• _EXERCISE DETAILS_: Nothing but the lines from the one with "- rewrite Hg." through the end of the records below should be written out, and each must match word for word.

START EXTRACTED RECORDS

Lemma group_create_ok s : server_wf s -> exists id s', netudp_group_create s = Some (id, s') /\ good s s'.
Proof.
  intros Hs. unfold netudp_group_create. case_if; [by eexists _, _|]. case_if; [by eexists _, _|].
  pose proof (sw_clients _ Hs) as Hn.
  assert (forall id, group_in (max_clients s) (Slots.actives (sl s)) (Group.init id (max_clients s)
    (replicate (Z.to_nat (group_capacity s)) 0) (group_capacity s))) as Hg.
  { intros id. destruct (Group.group_init_wf (max_clients s) id (group_capacity s)
      (replicate (Z.to_nat (group_capacity s)) 0)) as [Hw Hm].
    - lia.
    - rewrite zlen_replicate. unfold group_capacity, Group.kMaxGroupMembers. case_if; lia.
    - split; [done|]. rewrite Hm. by intros x ?%elem_of_nil. }
  pose proof (sw_groups _ Hs) as Hgs. pose proof Hgs as [[Hl _] _ _ _ _].
  destruct (groups_take _ _ _ _ _ _ (Group.init (group_free_stack s).[group_free_count s - 1] (max_clients s)
    (replicate (Z.to_nat (group_capacity s)) 0) (group_capacity s)) Hgs ltac:(lia) (Hg _) eq_refl)
    as (id & Eid & Hid & Hw).
  assert (id = (group_free_stack s).[group_free_count s - 1]) as Heq.
  { rewrite oget_aget in Eid; [congruence|]. destruct Hgs as [[_ ?] _ ? _ _]. lia. }
  rewrite Eid, Some_bind. subst id. rewrite oset_aset, Some_bind by (rewrite Hl; lia).
  eexists _, _. split; [done|]. by apply good_groups.
Qed.
Lemma group_destroy_ok s id : server_wf s -> exists s', netudp_group_destroy s id = Some s' /\ good s s'.
Proof.
  intros Hs. unfold netudp_group_destroy.
  destruct (group_of_ok s id Hs) as ([g|] & -> & Hg); rewrite Some_bind; [|by exists s].
  destruct Hg as (Hid & -> & Ha & Hw & _). unfold Group.reset.
  destruct (Group.clear_spec (max_clients s) _ Hw) as (g' & -> & _). rewrite !Some_bind.
  destruct (groups_release _ _ _ _ _ _ id (sw_groups _ Hs) Hid Ha) as [-> Hgw]. rewrite Some_bind.
  eexists. split; [done|]. by apply good_groups.
Qed.
Lemma good_set_group s id g :
  server_wf s -> 0 <= id < max_groups s -> Group.active g = true -> Group.active (groups s).[id] = true ->
  Group.wf (max_clients s) g -> (forall x, x ∈ Group.member_list g -> x ∈ Slots.actives (sl s)) ->
  good s (set_groups s (aset (groups s) id g)).
Proof.
  intros Hs Hid Ha Ha' Hw Hm. split; [|done]. pose proof Hs as [? ? ? ? Hg ? ?]. split; try done.
  apply groups_set; try done; [unfold group_in; by rewrite Ha|congruence].
Qed.
Lemma group_add_ok s id i : server_wf s -> exists r s', netudp_group_add s id i = Some (r, s') /\ good s s'.
Proof.
  intros Hs. unfold netudp_group_add.
  destruct (group_of_ok s id Hs) as ([g|] & -> & Hg); rewrite Some_bind; [|by eexists _, _].
  destruct Hg as (Hid & -> & Ha & Hw & Hm). case_if; [by eexists _, _|].
  rewrite (conn_at s i Hs), Some_bind by lia. case_if; [by eexists _, _|].
  destruct (client_at s i Hs ltac:(lia)) as [Hin _]; [done|].
  destruct (Group.add_spec (max_clients s) _ i Hw ltac:(lia)) as (g' & -> & Hw' & _ & Ha' & Hcase).
  rewrite Some_bind. eexists _, _. split; [done|]. apply good_set_group; try done; [congruence|].
  intros x Hx. destruct Hcase as [[Em _]|[-> _]]; [|by apply Hm]. rewrite Em in Hx.
  apply elem_of_app in Hx as [Hx|Hx]; [by apply Hm|]. by apply list_elem_of_singleton in Hx as ->.
Qed.
Lemma group_remove_ok s id i :
  server_wf s -> i < max_clients s -> exists r s', netudp_group_remove s id i = Some (r, s') /\ good s s'.
Proof.
  intros Hs Hi. unfold netudp_group_remove.
  destruct (group_of_ok s id Hs) as ([g|] & -> & Hg); rewrite Some_bind; [|by eexists _, _].
  destruct Hg as (Hid & -> & Ha & Hw & Hm).
  destruct (Group.group_remove_spec (max_clients s) _ i Hw Hi) as (g' & -> & Hw' & _ & Ha' & Hm').
  rewrite Some_bind. eexists _, _. split; [done|]. apply good_set_group; try done; [congruence|].
  intros x Hx. by apply Hm, Hm'.
Qed.
Lemma group_has_ok s id i : server_wf s -> i < max_clients s -> exists r, netudp_group_has s id i = Some r.
Proof.
  intros Hs Hi. unfold netudp_group_has. case_if; [by eexists|].
  destruct (group_at _ _ _ _ _ _ id (sw_groups _ Hs) ltac:(lia)) as [_ Hg].
  rewrite oget_aget, Some_bind by (destruct (sw_groups _ Hs) as [[-> _] _ _ _ _]; lia).
  unfold group_in in Hg. destruct (Group.active (groups s).[id]).
  - rewrite (Group.has_spec (max_clients s) _ i), Some_bind by tauto. by eexists.
  - rewrite Hg. unfold Group.has. destruct (i <? 0); by eexists.
Qed.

END EXTRACTED RECORDS

• _EXPECTED OUTPUT_:
  - rewrite Hg. unfold Group.has. destruct (i <? 0); by eexists.
Qed.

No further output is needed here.